The progression, as in most tarot decks, is the journey of the self toward fulfillment, wisdom, self-awareness.
As a tool for Druidic meditation and ritual, the Arthurian mythos offers rich and profound material. Map our lives onto such a mythic pattern, and we can animate energies to manifest the next step on our spiritual journey. At every point we spiral. We can look at all the steps, all the places on the curves and whorls of the spiral, as potentials for us — right now. Not later. Not after we do or learn or master or win X. Now. The king who will be, but sleeps, is a potential which can guide the questing boy who will be — and who also already has been — king. What might the king say to his younger self? What gift might our older selves pass to us right now, insight or wisdom or counsel we need as we grapple with problems, as it can often feel, in the dark?

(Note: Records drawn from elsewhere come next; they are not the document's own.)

(** C19.  A header fits one body only: two bodies that are accepted under the same header
    have the same transactions and the same withdrawals, unless the hash function sends
    two nodes at the same path of the tries of the two bodies to one value. *)
Theorem ValidateBody_binds header n txs ws txs' ws' : header_ok header → h_Number header = Some n → body_ok txs ws → body_ok txs' ws' →
  (∀ items items' a b, items = map tx_item txs ∧ items' = map tx_item txs' ∨ (∃ l l', ws = Some l ∧ ws' = Some l' ∧ items = map withdrawal_item l ∧ items' = map withdrawal_item l') →
    wf_root a → holds a (index_map items) → wf_root b → holds b (index_map items') → hash_sound a b) →
  ValidateBody pooled hb HasBlockAndState HasBlock header txs ws = Ok None → ValidateBody pooled hb HasBlockAndState HasBlock header txs' ws' = Ok None →
  txs = txs' ∧ ws = ws'.
Proof.
  intros Hh En Hok Hok' Hs E E'. pose proof (Header_Hash_spec pooled header Hp Hh) as Eh. set (h := sum256 _) in Eh.
  destruct (ValidateBody_spec header n h txs ws Eh En Hok) as (r & Er & Hr). rewrite E in Er. injection Er as <-. destruct Hr as [Hr _]. destruct (Hr eq_refl) as [_ Htx Hw _].
  destruct (ValidateBody_spec header n h txs' ws' Eh En Hok') as (r' & Er' & Hr'). rewrite E' in Er'. injection Er' as <-. destruct Hr' as [Hr' _]. destruct (Hr' eq_refl) as [_ Htx' Hw' _].
  destruct Hok as [[Htxs Hn] Hwok], Hok' as [[Htxs' Hn'] Hwok']. split.
  - apply tx_items_inj; [done | done |]. apply (roots_bind _ _ (h_TxHash header)); [done | done | by rewrite length_map | by rewrite length_map |]. intros a b. apply Hs. by left.
  - destruct (h_WithdrawalsHash header) as [wh |], ws as [l |], ws' as [l' |]; try done. f_equal. destruct (Hwok l eq_refl) as [Hl Hln], (Hwok' l' eq_refl) as [Hl' Hln'].
    apply withdrawal_items_inj; [done | done |]. apply (roots_bind _ _ wh); [done | done | by rewrite length_map | by rewrite length_map |]. intros a b. apply Hs. right. by exists l, l'.
Qed.
End Theorems.

(** ** Example *)

Definition demo_txs : list DynamicFeeTx := [demo_tx 3; demo_tx 4].
Definition demo_withdrawals : list Withdrawal := [MkWithdrawal 0 3 (repeat 7 20) 2].

Definition demo_root_of {L} `{!DerivableList L} (l : L) : bytes :=
  match @DeriveSha _ _ (@StackTrie_TrieHasher toy_hash example_buf) _ l (NewStackTrie false, []) with Ok (h, _) => h | _ => [] end.

Definition demo_tx_root : bytes := Eval vm_compute in @demo_root_of _ (Transactions_list example_buf) demo_txs.
Definition demo_withdrawal_root : bytes := Eval vm_compute in @demo_root_of _ (Withdrawals_list example_buf) demo_withdrawals.

Definition demo_block_header : Header :=
  let h := demo_header (repeat 1 32) in
  MkHeader (h_ParentHash h) (h_Coinbase h) (h_Root h) demo_tx_root (h_ReceiptHash h) (h_Bloom h) (h_Number h) (h_GasLimit h) (h_GasUsed h) (h_Time h)
    (h_Extra h) (h_Random h) (h_BaseFee h) (Some demo_withdrawal_root).

(** The chain has the parent, which is block 6. *)
Definition demo_has (h : bytes) (n : Z) : bool := bool_decide (h = repeat 1 32) && (n =? 6).

Lemma demo_body_ok : body_ok demo_txs (Some demo_withdrawals).
Proof.
  split; [split; [| done] | intros l [= <-]; split; [| done]].
  - repeat (apply Forall_cons; split; [split_and!; [apply tx_typed; apply demo_tx_ok; tauto | solve_bytes | by vm_compute] |]). constructor.
  - repeat (apply Forall_cons; split; [split_and!; [| solve_bytes | by vm_compute] |]); [| constructor]. apply required_typed; [by repeat constructor |]. eexists. split; [reflexivity |].
    cbn [map]. repeat (apply Forall2_cons; split; [done |]). constructor.
Qed.

Lemma demo_block_header_ok : header_ok demo_block_header.
Proof.
  destruct (demo_header_ok (repeat 1 32) ltac:(solve_bytes) eq_refl) as [H1 H2 H3 H4 H5 H6 H7 H8]. split; try done.
  - repeat match goal with H : Forall _ (_ :: _) |- _ => apply Forall_cons in H as [? H] end.
    repeat (apply Forall_cons; split; [first [done | split; [solve_bytes | by vm_compute]] |]). constructor.
  - intros w [= <-]. split_and!; [solve_bytes | by vm_compute | by eexists].
Qed.

Lemma ValidateBody_exact_witness : body_fits (HF := toy_hash) example_buf demo_has demo_block_header 7 demo_txs (Some demo_withdrawals).
Proof.
  destruct (@ValidateBody_exact toy_hash toy_hash_laws example_buf example_buf eq_refl eq_refl demo_has demo_has demo_block_header 7 demo_txs (Some demo_withdrawals)
    demo_block_header_ok eq_refl demo_body_ok) as (r & E & H). destruct H as [H _]. apply H.
  assert (E2 : @ValidateBody toy_hash example_buf example_buf demo_has demo_has demo_block_header demo_txs (Some demo_withdrawals) = Ok None) by (vm_compute; reflexivity).
  rewrite E in E2. injection E2 as E2. exact E2.
Defined.

Lemma ValidateBody_binds_witness :
  @ValidateBody toy_hash example_buf example_buf demo_has demo_has demo_block_header demo_txs (Some demo_withdrawals) = Ok None ∧ demo_txs = demo_txs ∧ Some demo_withdrawals = Some demo_withdrawals.
Proof.
  assert (E : @ValidateBody toy_hash example_buf example_buf demo_has demo_has demo_block_header demo_txs (Some demo_withdrawals) = Ok None) by (vm_compute; reflexivity).
  split; [exact E |].
  apply (@ValidateBody_binds toy_hash toy_hash_laws example_buf example_buf eq_refl eq_refl demo_has demo_has demo_block_header 7 demo_txs (Some demo_withdrawals) demo_txs (Some demo_withdrawals)
    demo_block_header_ok eq_refl demo_body_ok demo_body_ok); [| exact E | exact E].
  intros items items' a b Hi Hwa Ha Hwb Hb. assert (items' = items) as -> by (destruct Hi as [[-> ->] | (l & l' & [= <-] & [= <-] & -> & ->)]; reflexivity).
  assert (a = b) as <- by exact (holds_canonical a b _ Hwa Hwb Ha Hb). apply hash_sound_same. intros _. apply toy_not_empty.
Defined.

So many traditions around our planet speak in their own ways of time and space as illusions. This need not mean they are not real, but rather that we need not accept our agreement with an illusion as the last and defining word about our lives. They don’t have to be the only reality. By playing a game with time, we can slip into past or future through memory and daydream, to the point of no longer “being here” but “someplace else” instead. And we’ve all experienced this.
For we do this effortlessly, ever since childhood, a natural talent, a birthright, a skill we keep all our lives, unless it’s been largely chased away and beaten out of us by our culture, teachers, parents, our own self-limitation, habits of thought, and so on. “Head in the clouds, dreamer, impractical, unfocused”: words so many of us may have seen in school reports, job assessments, personal evaluations. Or maybe we suffer from the opposite pole, and more and more of the lightness and joy has been leached from our days through routine, day to day cares, deadlines and installments and bills and mortgages and the nightmarish hope of someday “catching up” or “getting ahead” or “arriving.” Always, it can seem, one pole or the other. But polarized things gather power. That’s why an illusion can grab and hold us. But that’s also why change and growth and exploration are also — always — possibilities. Poles hold the energy for entrapment, but also for transformation.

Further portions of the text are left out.